▸ **What this task involves**: Go through the lines below and tally each one holding "assumption". Write only the total.

=== Extracted information ===

Lemma item_np_diag (v : vector) i j :
  (i < length v)%nat -> (j < length v)%nat ->
  item (np_diag v) i j = diag_entry (Finite 0) (fun k => nth k v (Finite 0)) i j.
Proof. intros Hi Hj. unfold np_diag. now rewrite item_build. Qed.

(** [np.diag(A.sum(axis=1))] combined entry-wise with a square [A]. *)
Lemma degree_diagonal_combined f n (A : matrix) :
  is_shape n n A ->
  elementwise f (np_diag (sum_axis1 A)) A =
  Ok (build n n (fun i j =>
                   f (diag_entry (Finite 0) (fun k => fsum (nth k A [])) i j)
                     (item A i j))).
Proof.
  intros HA. destruct (is_shape_dims HA) as [Hr Hc].
  assert (Hd : length (sum_axis1 A) = n) by (now rewrite length_sum_axis1).
  rewrite (@elementwise_same_shape f n).
  - f_equal. apply build_ext. intros i j Hi Hj.
    rewrite item_np_diag by (rewrite Hd; assumption).
    unfold diag_entry. now rewrite nth_sum_axis1.
  - unfold np_diag. now rewrite nrows_build.
  - unfold np_diag. now rewrite ncols_build_square.
  - exact Hr.
  - exact Hc.
Qed.

Lemma laplacian_square n (A : matrix) :
  is_shape n n A -> laplacian A = Ok (laplacian_spec n A).
Proof. intros HA. apply (degree_diagonal_combined fsub HA). Qed.

Lemma signless_laplacian_square n (A : matrix) :
  is_shape n n A -> signless_laplacian A = Ok (signless_laplacian_spec n A).
Proof. intros HA. apply (degree_diagonal_combined fadd HA). Qed.

Lemma laplacian_lift n (A : rmatrix) :
  is_shape n n A ->
  laplacian (lift A) = Ok (build n n (fun i j => Finite (rlaplacian A i j))).
Proof.
  intros HA. rewrite (laplacian_square (is_shape_lift HA)). f_equal.
  apply build_ext. intros i j _ _.
  unfold rlaplacian, diag_entry. rewrite item_lift.
  destruct (i =? j)%nat; [rewrite fsum_lift_row|]; reflexivity.
Qed.

(** The Laplacian of the single edge. *)
Example laplacian_K2 :
  laplacian (lift K2) = Ok (lift [[1; -1]; [-1; 1]]).
Proof.
  rewrite (@laplacian_lift 2 K2) by (split; [reflexivity | repeat constructor]).
  unfold rlaplacian, degree, ritem, diag_entry, rsum. cbn.
  repeat (f_equal; try lra).
Qed.

(** C3.  For a square array [A], [laplacian(A)] is [diag(rowSums(A)) - A]
    and [signless_laplacian(A)] is [diag(rowSums(A)) + A]: entry [(i, j)]
    is the row sum of row [i] on the diagonal (zero elsewhere) minus,
    respectively plus, [A[i][j]]. *)
Theorem laplacian_is_degree_minus_adjacency (n : nat) (A : matrix) :
  is_shape n n A ->
  laplacian A = Ok (laplacian_spec n A) /\
  signless_laplacian A = Ok (signless_laplacian_spec n A).
Proof.
  intros HA. split.
  - exact (laplacian_square HA).
  - exact (signless_laplacian_square HA).
Qed.

Lemma laplacian_is_degree_minus_adjacency_witness :
  is_shape 2 2 (lift K2) /\
  laplacian (lift K2) = Ok (laplacian_spec 2 (lift K2)) /\
  signless_laplacian (lift K2) = Ok (signless_laplacian_spec 2 (lift K2)).
Proof.
  assert (H : is_shape 2 2 (lift K2)) by (split; [reflexivity | repeat constructor]).
  split; [exact H|].
  exact (laplacian_is_degree_minus_adjacency H).
Defined.




(* ================================================================== *)
(** * Sorting and the canonical spectrum *)

Lemma insert_perm (x : R) (l : list R) : Permutation (insert x l) (x :: l).
Proof.
  induction l as [|y l IH]; cbn.
  - apply Permutation_refl.
  - destruct (Rle_dec x y).
    + apply Permutation_refl.
    + apply perm_trans with (y :: x :: l).
      * now apply perm_skip.
      * apply perm_swap.
Qed.

Lemma np_sort_perm (l : list R) : Permutation (np_sort l) l.
Proof.
  induction l as [|x l IH]; cbn.
  - apply perm_nil.
  - apply perm_trans with (x :: np_sort l).
    + apply insert_perm.
    + now apply perm_skip.
Qed.

Lemma insert_hd (x a : R) (l : list R) :
  a <= x -> HdRel Rle a l -> HdRel Rle a (insert x l).
Proof.
  intros Hax Hal. destruct l as [|y l]; cbn.
  - now constructor.
  - destruct (Rle_dec x y); constructor; trivial.
    now inversion Hal.
Qed.

Lemma insert_sorted (x : R) (l : list R) :
  Sorted Rle l -> Sorted Rle (insert x l).
Proof.
  induction 1 as [|y l Hs IH Hhd]; cbn.
  - repeat constructor.
  - destruct (Rle_dec x y) as [Hle|Hgt].
    + constructor; [constructor; assumption|]. now constructor.
    + constructor; [exact IH|]. apply insert_hd; [lra | exact Hhd].
Qed.

Lemma np_sort_sorted (l : list R) : StronglySorted Rle (np_sort l).
Proof.
  apply Sorted_StronglySorted.
  - intros a b c Hab Hbc. lra.
  - induction l as [|x l IH]; cbn.
    + constructor.
    + now apply insert_sorted.
Qed.

Lemma np_sort_length (l : list R) : length (np_sort l) = length l.
Proof. apply Permutation_length, np_sort_perm. Qed.

Example np_sort_three : np_sort [2; -1; 0] = [-1; 0; 2].
Proof.
  unfold np_sort. cbn [fold_right insert].
  repeat (cbn [insert]; destruct (Rle_dec _ _); try lra).
  reflexivity.
Qed.

Lemma np_linalg_eigvals_accepts geev n (M : matrix) :
  is_shape n n M -> all_finite M = true ->
  np_linalg_eigvals geev M = geev M.
Proof.
  intros HM Hfin. destruct (is_shape_dims HM) as [Hr Hc].
  unfold np_linalg_eigvals. now rewrite Hr, Hc, Nat.eqb_refl, Hfin.
Qed.

Lemma sorted_eigvals_accepts geev n (M : matrix) w :
  is_shape n n M -> all_finite M = true -> geev M = Ok w ->
  sorted_eigvals geev M = Ok (np_sort (map re w)).
Proof.
  intros HM Hfin Hw. unfold sorted_eigvals, to_adj.
  now rewrite (np_linalg_eigvals_accepts geev HM Hfin), Hw.
Qed.

(** C4.  When the solver yields the [n] eigenvalues [w] of a square
    [n] x [n] array, [sorted_eigvals] returns their real parts (the same
    multiset: a permutation of [map re w]), as [n] reals in ascending
    order.  Nothing is required of the imaginary parts: they are dropped
    whatever their magnitude. *)
Theorem sorted_eigvals_real_parts_ascending
        (geev : matrix -> result (list complex))
        (n : nat) (M : matrix) (w : list complex) :
  is_shape n n M -> all_finite M = true ->
  geev M = Ok w -> length w = n ->
  exists s : spectrum,
    sorted_eigvals geev M = Ok s /\
    Permutation s (map re w) /\
    length s = n /\
    StronglySorted Rle s.
Proof.
  intros HM Hfin Hw Hlen. exists (np_sort (map re w)).
  split; [exact (sorted_eigvals_accepts geev HM Hfin Hw)|].
  split; [apply np_sort_perm|].
  split; [now rewrite np_sort_length, length_map|].
  apply np_sort_sorted.
Qed.

Lemma sorted_eigvals_real_parts_ascending_witness :
  exists s : spectrum,
    sorted_eigvals triangular_geev (lift upper2) = Ok s /\
    Permutation s (map re [Complex 2 0; Complex (-1) 0]) /\
    length s = 2%nat /\
    StronglySorted Rle s.
Proof.
  apply (@sorted_eigvals_real_parts_ascending triangular_geev 2 (lift upper2)).
  - split; [reflexivity | repeat constructor].
  - reflexivity.
  - reflexivity.
  - reflexivity.
Defined.

(* ================================================================== *)
(** * The tolerance test *)

Lemma within_tol_spec (a b : R) : within_tol a b = true <-> close_enough a b.
Proof.
  unfold within_tol, close_enough.
  destruct (Rle_dec (Rabs (a - b)) (atol + rtol * Rabs b)); split;
    intros H; try reflexivity; try assumption; try discriminate.
  contradiction.
Qed.

Lemma bnth_in_range (s : spectrum) i :
  (i < length s)%nat -> bnth s i = nth i s 0.
Proof.
  intros Hi. unfold bnth.
  destruct (Nat.eqb_spec (length s) 1) as [E|_]; [|reflexivity].
  now replace i with 0%nat by lia.
Qed.


Lemma allclose_same_length (s1 s2 : spectrum) :
  length s1 = length s2 ->
  allclose s1 s2 =
  Ok (forallb (fun b => b)
              (map (fun i => within_tol (nth i s1 0) (nth i s2 0))
                   (seq 0 (length s1)))).
Proof.
  intros Hlen. unfold allclose, isclose.
  rewrite <- Hlen, broadcast_dim_same. cbn [bind]. do 2 f_equal.
  apply map_seq_ext. intros i Hi.
  rewrite !bnth_in_range by lia. reflexivity.
Qed.



Lemma within_tol_low_high : within_tol 100000 100001.000005 = true.
Proof.
  apply within_tol_spec. unfold close_enough, atol, rtol.
  rewrite Rabs_left by lra. rewrite Rabs_right by lra. lra.
Qed.
Lemma round53_fits (b : Z) :
  0 <= b < 2 ^ 1054 - 2 ^ 1000 -> round53 b < 2 ^ 1054.
Proof.
  intros [H0 H1].
  assert (Hp : 0 < 2 ^ 1000) by (apply Z.pow_pos_nonneg; lia).
  destruct (Z.le_gt_cases (Z.log2 b + 1) 53) as [Hs | Hl].
  - unfold round53. apply Z.leb_le in Hs. rewrite Hs. lia.
  - destruct (round53_large b Hl)
      as (half & q & r & q' & Hh & Hpow & H1054 & Hb & Hr & Hq & Hq' & ->).
    assert (Hle : q' * (2 * half) <= b + half /\ q' <= 2 ^ 53).
    { subst q'.
      destruct (r <? half) eqn:E1; [apply Z.ltb_lt in E1; nia |].
      apply Z.ltb_ge in E1.
      destruct (half <? r); [nia |].
      destruct (Z.even q); nia. }
    destruct Hle as [Hle1 Hle2].
    destruct (Z.lt_trichotomy (Z.log2 b + 1) 1054) as [Hlt | [Heq | Hgt]].
    + assert (2 ^ (Z.log2 b + 1) <= 2 ^ 1053) by (apply Z.pow_le_mono_r; lia).
      assert (2 ^ 1054 = 2 * 2 ^ 1053) by (change 1054 with (1 + 1053);
        rewrite Z.pow_add_r by lia; reflexivity).
      assert (0 < 2 ^ 1053) by (apply Z.pow_pos_nonneg; lia).
      nia.
    + rewrite (H1054 Heq) in *. lia.
    + assert (2 ^ 1054 <= 2 ^ Z.log2 b) by (apply Z.pow_le_mono_r; lia).
      assert (0 < b) by (destruct (Z.eq_dec b 0) as [-> |]; [simpl in Hl |]; lia).
      pose proof (Z.log2_spec b H2). lia.
Qed.

Lemma round53_overflows (b : Z) :
  2 ^ 1054 - 2 ^ 1000 <= b -> 2 ^ 1054 <= round53 b.
Proof.
  intros H1.
  assert (Hp : 0 < 2 ^ 1000) by (apply Z.pow_pos_nonneg; lia).
  assert (H1053 : 2 ^ 1053 <= b).
  { assert (2 ^ 1054 = 2 * 2 ^ 1053) by (change 1054 with (1 + 1053);
      rewrite Z.pow_add_r by lia; reflexivity).
    assert (2 ^ 1000 <= 2 ^ 1053) by (apply Z.pow_le_mono_r; lia).
    lia. }
  assert (Hpos : 0 < b).
  { assert (0 < 2 ^ 1053) by (apply Z.pow_pos_nonneg; lia). lia. }
  assert (Hl : 1053 <= Z.log2 b) by (apply Z.log2_le_pow2; lia).
  destruct (round53_large b ltac:(lia))
    as (half & q & r & q' & Hh & Hpow & H1054 & Hb & Hr & Hq & Hq' & ->).
  assert (Hge : q <= q').
  { subst q'. repeat match goal with |- context [if ?c then _ else _] => destruct c end; lia. }
  destruct (Z.eq_dec (Z.log2 b + 1) 1054) as [Heq | Hne].
  - rewrite Heq in Hpow. specialize (H1054 Heq). subst half.
    assert (Hq53 : q = 2 ^ 53 - 1) by nia.
    assert (Hrh : 2 ^ 1000 <= r) by nia.
    assert (Hq'53 : q' = q + 1).
    { subst q'.
      destruct (r <? 2 ^ 1000) eqn:E1; [apply Z.ltb_lt in E1; lia |].
      destruct (2 ^ 1000 <? r); [reflexivity |].
      rewrite Hq53. reflexivity. }
    nia.
  - assert (2 ^ 1054 <= 2 ^ Z.log2 b) by (apply Z.pow_le_mono_r; lia).
    assert (2 ^ (Z.log2 b + 1) = 2 * 2 ^ Z.log2 b).
    { rewrite Z.add_comm, Z.pow_add_r by lia. reflexivity. }
    nia.
Qed.

Lemma truediv_pow2_exact (a k : Z) :
  0 <= a < 2 ^ 53 -> 0 <= k -> truediv_pow2 a k = Returns (mkfloat a k).
Proof.
  intros Ha Hk. unfold truediv_pow2. rewrite round53_small by assumption.
  assert (2 ^ 53 <= 2 ^ (1024 + k)) by (apply Z.pow_le_mono_r; lia).
  destruct (2 ^ (1024 + k) <=? a) eqn:E; [apply Z.leb_le in E; lia | reflexivity].
Qed.

Lemma format_one_decimal (m k : Z) (tail : string) :
  0 <= m -> 0 <= k ->
  exists whole tenth,
    0 <= whole /\ 0 <= tenth <= 9 /\
    format_f 1 (mkfloat m k) +++ tail =
      str_of_int whole +++ "." +++ String (digit tenth) tail /\
    2 * Z.abs (10 * m - 2 ^ k * (10 * whole + tenth)) <= 2 ^ k.
Proof.
  intros Hm Hk. unfold format_f. cbn [mant scale].
  change (10 ^ Z.of_nat 1) with 10.
  assert (Hden : 0 < 2 ^ k) by (apply Z.pow_pos_nonneg; lia).
  pose proof (round_half_even_near (m * 10) (2 ^ k) Hden) as Hnear.
  pose proof (round_half_even_nonneg (m * 10) (2 ^ k) ltac:(lia) Hden) as Hnn.
  set (n := round_half_even (m * 10) (2 ^ k)) in *.
  exists (n / 10), (n mod 10).
  pose proof (Z.div_mod n 10 ltac:(lia)) as Hdm.
  pose proof (Z.mod_pos_bound n 10 ltac:(lia)) as Hr.
  repeat split.
  - apply Z.div_pos; lia.
  - lia.
  - lia.
  - apply fixed_point_1.
  - rewrite <- Hdm. lia.
Qed.

Lemma format_two_decimals (m k : Z) (tail : string) :
  0 <= m -> 0 <= k ->
  exists whole d1 d2,
    0 <= whole /\ 0 <= d1 <= 9 /\ 0 <= d2 <= 9 /\
    format_f 2 (mkfloat m k) +++ tail =
      str_of_int whole +++ "." +++ String (digit d1) (String (digit d2) tail) /\
    2 * Z.abs (100 * m - 2 ^ k * (100 * whole + 10 * d1 + d2)) <= 2 ^ k.
Proof.
  clear DOWNLOADS_PATH fromtimestamp_isoformat.
  intros Hm Hk. unfold format_f. cbn [mant scale].
  change (10 ^ Z.of_nat 2) with 100.
  assert (Hden : 0 < 2 ^ k) by (apply Z.pow_pos_nonneg; lia).
  pose proof (round_half_even_near (m * 100) (2 ^ k) Hden) as Hnear.
  pose proof (round_half_even_nonneg (m * 100) (2 ^ k) ltac:(lia) Hden) as Hnn.
  set (n := round_half_even (m * 100) (2 ^ k)) in *.
  exists (n / 100), (n / 10 mod 10), (n mod 10).
  assert (Hn : 100 * (n / 100) + 10 * (n / 10 mod 10) + n mod 10 = n)
    by (Z.div_mod_to_equations; lia).
  repeat split.
  - apply Z.div_pos; lia.
  - apply Z.mod_pos_bound; lia.
  - pose proof (Z.mod_pos_bound (n / 10) 10 ltac:(lia)); lia.
  - apply Z.mod_pos_bound; lia.
  - pose proof (Z.mod_pos_bound n 10 ltac:(lia)); lia.
  - apply fixed_point_2.
  - rewrite Hn. lia.
Qed.
(** * ALX Polly: vote integrity, rate limiting and mutation authorization

    A shallow embedding of the server-side core of the polling application:

    - [src/lib/rate-limiter.ts]      fixed-window rate limiter,
    - [src/lib/vote-signature.ts]    HMAC vote signatures,
    - [src/lib/error-handling.ts]    friendly error messages and sanitization,
    - [src/app/lib/actions/poll-actions.ts]  the server actions,

    followed by the properties proved about them.

    Conventions.  A JavaScript string is a sequence of UTF-16 code units; this
    development covers the strings whose code units are below 256 and writes
    one [ascii] per code unit.  JavaScript numbers that hold counters,
    timestamps and indices are integers far below 2^53 and are written in [Z].
    Asynchronous functions are run to completion one request at a time: every
    [await] is a bind of the state monad [M]. *)

From stdpp Require Import base option list strings gmap pretty sorting.
From Stdlib Require Import ZArith Ascii Lia.

Local Open Scope Z_scope.

(* ===================================================================== *)
(** * Part I: definitions                                                  *)
(* ===================================================================== *)

(** ** JavaScript strings *)

Module Js.

Definition code (c : ascii) : Z := Z.of_N (N_of_ascii c).

(** WhiteSpace and LineTerminator code units below 256, as used by
    [String.prototype.trim]. *)
Definition isWhiteSpace (c : ascii) : bool :=
  let n := code c in
  ((9 <=? n) && (n <=? 13)) || (n =? 32) || (n =? 160).

Fixpoint trimStart (s : string) : string :=
  match s with
  | EmptyString => EmptyString
  | String c s' => if isWhiteSpace c then trimStart s' else s
  end.

Fixpoint trimEnd (s : string) : string :=
  match s with
  | EmptyString => EmptyString
  | String c s' =>
      match trimEnd s' with
      | EmptyString => if isWhiteSpace c then EmptyString else String c EmptyString
      | t => String c t
      end
  end.

Definition trim (s : string) : string := trimEnd (trimStart s).

(** [String.prototype.toLowerCase] on code units below 256: the ASCII
    capitals and the Latin-1 capitals (U+00C0..U+00DE except U+00D7). *)
Definition lowerChar (c : ascii) : ascii :=
  let n := code c in
  if ((65 <=? n) && (n <=? 90))
     || ((192 <=? n) && (n <=? 222) && negb (n =? 215))
  then ascii_of_N (Z.to_N (n + 32)) else c.

Fixpoint toLowerCase (s : string) : string :=
  match s with
  | EmptyString => EmptyString
  | String c s' => String (lowerChar c) (toLowerCase s')
  end.

Fixpoint startsWith (p s : string) : bool :=
  match p, s with
  | EmptyString, _ => true
  | String a p', String b s' => bool_decide (a = b) && startsWith p' s'
  | String _ _, EmptyString => false
  end.

(** [s.includes(p)] *)
Fixpoint includes (s p : string) : bool :=
  startsWith p s ||
  match s with
  | EmptyString => false
  | String _ s' => includes s' p
  end.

===

▸ **Expected output**: 4